Top of INPUT FOR THIS TASK

(* ===== verification/BlkDev.v ===== *)
(** The RAM-backed block drivers (src/m_modules/blk_dev): blkdev.c, sblkdev.c,
    mq-blkdev.c and the 2.6-style rd.c.

    A request is a direction, a start sector and the buffers of its segments;
    serving it copies between the buffers and the device's block.  The block
    layer (tag sets, queues, disks, major numbers) is kernel code: it is the
    interface [BlkLayer], a set of live objects with its documented laws. *)
From Stdlib Require Import ZArith Lia.
From stdpp Require Import base list gmap.
From S2P Require Import Prelude Kernel.

Definition SECTOR_SHIFT := 9.
Definition WRITE := 1.
Definition READ := 0.
Definition READA := 2.
Definition BLK_STS_OK := 0.
Definition BLK_STS_IOERR := 10.

Record request := Request {
  rq_dir : Z;                    (* rq_data_dir *)
  rq_pos : Z;                    (* blk_rq_pos, in sectors *)
  rq_segs : list (list cell)     (* the segments' buffers *)
}.

(** struct block_dev / sblkdev_device_s without the block-layer handles. *)
Record block_dev := BlockDev {
  capacity : Z;
  bdata : option (loc * list cell)
}.

(** What do_request threads through its loop. *)
Record rq_st := RqSt { rs_dev : block_dev; rs_pos : Z; rs_bytes : Z }.

Definition dev_size (d : block_dev) : Z := s64 (u64 (Z.shiftl (capacity d) SECTOR_SHIFT)).

(** memcpy between [dev->data + pos] and a buffer, and the counters. *)
Definition copy_segment (write : bool) (b_len : Z) (buf : list cell) : M rq_st (list cell) := λ s,
  match bdata (rs_dev s) with
  | None => Fault NullDeref
  | Some (l, mem) =>
      let pos := rs_pos s in
      if (0 <=? pos) && (pos + b_len <=? Z.of_nat (length mem)) &&
         (b_len <=? Z.of_nat (length buf)) then
        let n := Z.to_nat b_len in
        let mem' := if write then list_inserts (Z.to_nat pos) (take n buf) mem else mem in
        let buf' := if write then buf
                    else list_inserts 0 (slice (Z.to_nat pos) n mem) buf in
        Ret (buf', RqSt (BlockDev (capacity (rs_dev s)) (Some (l, mem')))
                     (s64 (pos + b_len)) (u32 (rs_bytes s + b_len)))
      else Fault OutOfBounds
  end.

(** [rq_for_each_segment] *)
Fixpoint for_each_segment (body : list cell → M rq_st (list cell)) (segs : list (list cell))
    : M rq_st (list (list cell)) :=
  match segs with
  | [] => mret []
  | b :: r => b' ← body b; r' ← for_each_segment body r; mret (b' :: r')
  end.

(** Runs the loop of a request on a device: the device, the buffers and the
    number of bytes. *)
Definition serve (body : list cell → M rq_st (list cell)) (rq : request) (d : block_dev)
    : outcome (Z * (block_dev * list (list cell))) :=
  let pos := s64 (u64 (Z.shiftl (rq_pos rq) SECTOR_SHIFT)) in
  match for_each_segment body (rq_segs rq) (RqSt d pos 0) with
  | Ret (segs, s) => Ret (rs_bytes s, (rs_dev s, segs))
  | Fault f => Fault f
  end.

(** [if ((pos + b_len) > dev_size) b_len = (unsigned long)(dev_size - pos);] *)
Definition clip_len (size pos b_len : Z) : Z :=
  if u64 size <? u64 (pos + b_len) then u64 (size - pos) else b_len.

(** ** blkdev.c *)

Module Blkdev.

Definition segment (rq : request) (size : Z) (buf : list cell) : M rq_st (list cell) :=
  s ← mget;
  let b_len := clip_len size (rs_pos s) (Z.of_nat (length buf)) in
  let b_len := if b_len <? 0 then 0 else b_len in
  copy_segment (rq_dir rq =? WRITE) b_len buf.

Definition do_request (rq : request) (d : block_dev) :=
  serve (segment rq (dev_size d)) rq d.
Lemma d_kfree_wp l s (Q : unit → st → Prop) :
  l ∈ live (drv_heap s) → Q tt (set_hp (kfree l (drv_heap s)) s) → wp (d_kfree l) s Q.
Proof. intros Hl HQ. unfold d_kfree, wp. by rewrite bool_decide_eq_true_2. Qed.

Lemma blk_release (b : B) (base : gset loc) (q t g : option loc) :
  (∀ l, l ∈ opt_locs q ++ opt_locs t ++ opt_locs g → l ∉ base) →
  bl_live b = list_to_set (opt_locs q ++ opt_locs t ++ opt_locs g) ∪ base →
  let b1 := match g with Some g => del_gendisk g b | None => b end in
  let b2 := match q with Some q => blk_cleanup_queue q b1 | None => b1 end in
  let b3 := match t with Some t => blk_mq_free_tag_set t b2 | None => b2 end in
  let b4 := match g with Some g => put_disk g b3 | None => b3 end in
  bl_live b4 = base ∧ bl_majors b4 = bl_majors b.
Proof.
  intros Hf Hl b1 b2 b3 b4.
  assert (bl_live b1 = bl_live b ∧ bl_majors b1 = bl_majors b) as [L1 M1]
    by (unfold b1; destruct g; [apply del_gendisk_law|done]).
  assert (bl_live b2 = bl_live b1 ∖ list_to_set (opt_locs q) ∧ bl_majors b2 = bl_majors b1) as [L2 M2].
  { unfold b2. destruct q as [l|]; simpl; [|split; [set_solver|done]].
    destruct (cleanup_queue_law l b1) as [-> ->]. split; [set_solver|done]. }
  assert (bl_live b3 = bl_live b2 ∖ list_to_set (opt_locs t) ∧ bl_majors b3 = bl_majors b2) as [L3 M3].
  { unfold b3. destruct t as [l|]; simpl; [|split; [set_solver|done]].
    destruct (free_tag_set_law l b2) as [-> ->]. split; [set_solver|done]. }
  assert (bl_live b4 = bl_live b3 ∖ list_to_set (opt_locs g) ∧ bl_majors b4 = bl_majors b3) as [L4 M4].
  { unfold b4. destruct g as [l|]; simpl; [|split; [set_solver|done]].
    destruct (put_disk_law l b3) as [-> ->]. split; [set_solver|done]. }
  split; [|congruence]. rewrite L4, L3, L2, L1, Hl, !list_to_set_app_L.
  apply set_eq. intros x. specialize (Hf x). revert Hf.
  rewrite !elem_of_app, !elem_of_difference, !elem_of_union, !elem_of_list_to_set. tauto.
Qed.

Lemma remove_wp bh bb s : drv_ok bh bb s →
  wp blkdev_remove_device s (λ _ s', drv_dev s' = None ∧ drv_ok bh bb s' ∧ same_major s s').
Proof.
  intros I. unfold blkdev_remove_device. apply wp_bind, wp_get. unfold drv_ok in I.
  destruct (drv_dev s) as [d|] eqn:Ed.
  2:{ wp_step. unfold drv_ok. by rewrite Ed. }
  destruct I as ((Nd & Fh & Lh) & (_ & Fb & Lb)).
  unfold get_dev at 1. do 2 apply wp_bind. apply wp_get. rewrite Ed. apply wp_ret.
  destruct (blk_release (drv_blk s) bb (dd_queue d) (dd_tags d) (dd_disk d) Fb Lb) as [RL RM].
  set (b1 := match dd_disk d with Some g => del_gendisk g (drv_blk s) | None => drv_blk s end) in *.
  set (b2 := match dd_queue d with Some q => blk_cleanup_queue q b1 | None => b1 end) in *.
  set (b3 := match dd_tags d with Some t => blk_mq_free_tag_set t b2 | None => b2 end) in *.
  set (b4 := match dd_disk d with Some g => put_disk g b3 | None => b3 end) in *.
  cbv zeta in RL, RM. fold b1 b2 b3 b4 in RL, RM.
  set (d4 := DiskDev (dd_loc d) (dd_dev d) (dd_open d) None None None).
  assert (Tail : ∀ s4, s4 = DrvSt (drv_heap s) b4 (Some d4) (drv_major s) →
    wp blkdev_free_buffer s4 (λ _ s5, wp (d_kfree (dd_loc d) ≫= λ _, mmodify (set_dev None)) s5
      (λ _ s', drv_dev s' = None ∧ drv_ok bh bb s' ∧ same_major s s'))).
  { intros s4 ->. unfold heap_locs in *. unfold blkdev_free_buffer, get_dev.
    do 2 apply wp_bind. apply wp_get. simpl. apply wp_ret. simpl.
    destruct (bdata (dd_dev d)) as [[lb m]|]; simpl in *.
    - apply NoDup_cons in Nd as [Nin _]. apply wp_bind, d_kfree_wp; [simpl; rewrite Lh; set_solver|].
      unfold upd_dev. apply wp_modify. apply wp_bind, d_kfree_wp.
      { simpl. rewrite kfree_law, Lh. set_solver. }
      apply wp_modify. split; [done|]. split; [|by split].
      unfold drv_ok. simpl. rewrite !kfree_law, Lh, RL. split; [|done].
      assert (lb ∉ bh) by (apply Fh; set_solver). assert (dd_loc d ∉ bh) by (apply Fh; set_solver).
      set_solver.
    - apply wp_ret. apply wp_bind, d_kfree_wp; [simpl; rewrite Lh; set_solver|].
      apply wp_modify. split; [done|]. split; [|by split].
      unfold drv_ok. simpl. rewrite !kfree_law, Lh, RL. split; [|done].
      assert (dd_loc d ∉ bh) by (apply Fh; set_solver). set_solver. }
  unfold d4 in Tail. destruct s as [h b dv mj]; simpl in *. subst dv.
  destruct d as [dl dd do dq dt dg]; simpl in *.
  destruct dg as [g|], dq as [q|], dt as [t|]; unfold upd_dev; wp_steps; exact (Tail _ eq_refl).
Qed.

Definition bare (l : loc) : disk_dev := DiskDev l (BlockDev 0 None) 0 None None None.

(** A device ready to serve: a buffer of its capacity, a queue and a disk. *)
Definition ready (d : disk_dev) : Prop :=
  (∃ l mem, disk_ok (dd_dev d) l mem) ∧ capacity (dd_dev d) = 128 ∧ dd_open d = 0 ∧
  is_Some (dd_queue d) ∧ is_Some (dd_tags d) ∧ is_Some (dd_disk d).

Lemma add_body_wp bh bb s l : drv_dev s = Some (bare l) → drv_ok bh bb s →
  wp add_device_body s (λ r s', drv_ok bh bb s' ∧ same_major s s' ∧ r <= 0 ∧
    ∃ d, drv_dev s' = Some d ∧ (r = 0 → ready d)).
Proof.
  intros Ed I. unfold drv_ok in I. rewrite Ed in I. destruct I as (Oh & Ob).
  destruct s as [h b dv mj]; simpl in *. subst dv.
  unfold add_device_body, blkdev_alloc_buffer. cbv zeta.
  set (cap := Z.shiftr _ _). set (bytes := Z.shiftl cap _).
  assert (cap = 128 ∧ bytes = 65536) as [Ec Eb] by (split; reflexivity). clearbody cap bytes.
  do 2 apply wp_bind. unfold d_kmalloc, wp at 1. simpl.
  destruct (kmalloc bytes h) as [[lb|] h'] eqn:Ek; unfold upd_dev; wp_steps.
  2:{ simpl negb. cbv iota. wp_step. unfold drv_ok. simpl.
      rewrite (kmalloc_none_law _ _ _ Ek). split_and!; try done. eexists. by split. }
  destruct (kmalloc_some_law _ _ _ _ Ek) as [Hf Hl].
  assert (Oh' : owned [l; lb] bh (live h')).
  { eapply owned_grow; [exact Oh|exact Hf|exact Hl|]. apply perm_swap. }
  destruct (blk_mq_init_sq_queue b) as [[e|[q t]] b'] eqn:Eq; wp_steps.
  - destruct (init_queue_err_law _ _ _ Eq) as (He & Hlb & Hm). unfold drv_ok, same_major. simpl.
    rewrite Hlb. split_and!; [done..|lia|]. eexists. split; [done|lia].
  - destruct (init_queue_ok_law _ _ _ _ Eq) as (Fq & Ft & Nqt & Hlb & Hm).
    assert (Ob' : owned [q; t] bb (bl_live b')).
    { eapply (owned_grow [t]); [eapply (owned_grow [] _ _ _ _ t); [exact Ob|exact Ft|done|done]| | |done].
      - clear -Fq Nqt. set_solver.
      - rewrite Hlb. by rewrite (assoc_L (∪)). }
    destruct (alloc_disk b') as [[g|] b''] eqn:Eg; wp_steps.
    + destruct (alloc_disk_some_law _ _ _ Eg) as (Fg & Hlg & Hmg).
      destruct (add_disk_law g b'') as [Hla Hma].
      unfold drv_ok, same_major. simpl. rewrite Hla, Hma.
      split_and!; [exact Oh'| |congruence|done|done|].
      { eapply owned_grow; [exact Ob'|exact Fg|exact Hlg|].
        exact (symmetry (Permutation_middle [q; t] [] g)). }
      eexists. split; [done|]. intros _. unfold ready. simpl.
      split_and!; try done; [|by eexists..].
      do 2 eexists. split; simpl; [done|lia|]. rewrite length_replicate. lia.
    + destruct (alloc_disk_none_law _ _ Eg) as (Hlg & Hmg).
      unfold drv_ok, same_major. simpl. rewrite Hlg.
      split_and!; [exact Oh'|exact Ob'|congruence|done|done|]. eexists. by split.
Qed.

Bottom of INPUT FOR THIS TASK

_WHAT YOU HAVE TO DO_: Starting at the line above that contains "unfold add_device_body, blkdev_alloc_buffer.", write out each line exactly until the line that contains "wp_step. unfold drv_ok. simpl." has been written, and stop there.

_EXERCISE SOLUTION_:
  unfold add_device_body, blkdev_alloc_buffer. cbv zeta.
  set (cap := Z.shiftr _ _). set (bytes := Z.shiftl cap _).
  assert (cap = 128 ∧ bytes = 65536) as [Ec Eb] by (split; reflexivity). clearbody cap bytes.
  do 2 apply wp_bind. unfold d_kmalloc, wp at 1. simpl.
  destruct (kmalloc bytes h) as [[lb|] h'] eqn:Ek; unfold upd_dev; wp_steps.
  2:{ simpl negb. cbv iota. wp_step. unfold drv_ok. simpl.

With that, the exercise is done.